# Cardiologists and EP in same office



## heatheralayna (Jan 18, 2010)

Please help!

I thought I had this all figured out.... obviously not

We have a group of cardiologists and we recently added an EP doctor. They all bill under the same tax ID#.

If our cardiologists refer a patient to the EP doctor, is this considered a new patient? We are having a difference of opinions here.

In the hospital, again, our cardiologist sees the patient, then the EP doctor or vice versa the EP does a procedure so the patient is now in a global period and the cardiologist sees the patient for a different dx. 

I am getting denials all over the place. Should I even spend the time to fight them? I was told the EP doctor was credentialed as an EP doctor, but the insurance companies don't seem to be seeing that way. Do I need to help them see the light (haha)

I'm sure this isn't a new issue. I so appreciate any help/guidance!


----------



## Chanke (Jan 19, 2010)

um, this may be a dumb question but what is an EP ?


----------



## LUCUSCPC (Jan 19, 2010)

It is my understanding if they are all under the same tax ID#, all Dr's are considered the same practice, thus no consult or new patient for the EP, ....what is an EP?

Marilyn L


----------



## LLovett (Jan 19, 2010)

The issue here is the fact that carriers do no recognize EP as a separate specialty from cardiology. At least I am not aware of any carriers that recognize them.

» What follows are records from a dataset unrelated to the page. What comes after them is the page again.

(* ===== verification/_CoqProject ===== *)
-Q . S2P
Prelude.v
NetIP.v
Bitfield.v
Subnet.v
SubnetSpec.v
SubnetSet.v
Vip.v
GoStrings.v
GoText.v
GoJson.v
ResolveFile.v
NetParse.v
DnsProxy.v
DnsServer.v
DnsServerSpec.v
PortTypes.v
PortSpec.v
ConnId.v
Router.v
RouterSpec.v
IpUtil.v
SessionVip.v
SessionVipSpec.v
SessionStream.v
SessionStreamSpec.v
SessionRoutes.v
SessionRoutesSpec.v
AgentPf.v
AgentPfInv.v
AgentPfSpec.v
Message.v
MessageSpec.v
StreamConn.v
StreamConnSpec.v
Pool.v
Dialer.v
DialerSpec.v
Shellquote.v
EnvSyntax.v
Matcher.v
MatcherSpec.v
Icept.v
Policies.v
AgentConfig.v
AgentSpec.v
Kube.v
Discovery.v
Generator.v
GeneratorSpec.v
AgentContainer.v
AgentInit.v
AgentInitSpec.v
Injector.v
InjectorSpec.v
ConfigWatcher.v
ConfigWatcherSpec.v
WorkloadExposure.v
AgentFwd.v
AgentFwdSpec.v
CacheMap.v
CacheMapSpec.v
ManagerState.v
ManagerPrepare.v
ManagerSpec.v
ManagerInv.v
ManagerService.v
ManagerServiceSpec.v
Namespaces.v
WorkloadWatch.v
WorkloadWatchSpec.v
UserWorkloads.v
UserRootd.v
UserNamespaces.v
ClusterWatch.v
ClusterWatchSpec.v
UserIntercepts.v
UserInterceptsSpec.v
UserIngest.v
ClientConfig.v
ClientConfigSpec.v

So as far as I know you would treat them the same as you do all the other cardiologists in your group.

There are times when you might get a consult covered but it would be thru an appeal/review process. The key word here is might.

EP is a subspecialty cardiologist ElectroPhysiology.

Laura, CPC, CPMA, CEMC


----------



## Chanke (Jan 19, 2010)

LUCUSCPC said:


> It is my understanding if they are all under the same tax ID#, all Dr's are considered the same practice, thus no consult or new patient for the EP, ....what is an EP?
> 
> Marilyn L



Even with the same tax ID#, if they are different specialties, you can get a new pateint and/or consult.  We have several specialties under the same tax ID#- orthopedics, OB/GYN, etc.


----------



## mattirehman (Jan 19, 2010)

When the EP doc sees the patient, it is an established patient.  EP is considered the same specialty as cardiology, so it is not a new patient to the practice.


----------



## LOVE2CODE (Jan 19, 2010)

*EP*



cghanke said:


> um, this may be a dumb question but what is an ep ?



electrophysiology (ep)


----------



## dclark7 (Jan 19, 2010)

This question had me interested so I tried to do a little research. As far as I could find out there is no separate specialty for EP. When a physician is credentialed (with medicare) he/she must list a specialy code, after looking at the Medicare claims processing manual and the the list of codes for specialiteis I found that Cardiology is #06, vascular surgery is #77 and cardiac surgery is #78. There is no sub-speciliaty for EP, therefore your doctor would be considered a cardiologist by the insruance companies and would fall under the same rules as any other doctor in your group. I found this in the MCM section #2207.  

Hope this was helpful.

Doreen, CPC


----------



## heatheralayna (Jan 19, 2010)

oops sorry, yes

EP = electrophysiology

it is a subspecialty of cardiology

He calls himself the "electrician" of cardiology.  They do the pacer inserts, node ablations, electropsyiology studies, etc.  

Last I heard the society of EP physicians was trying to get their own taxonomy # but I have not heard if they have been succussful or not.

Thanks for all your help! I appreciate it.


----------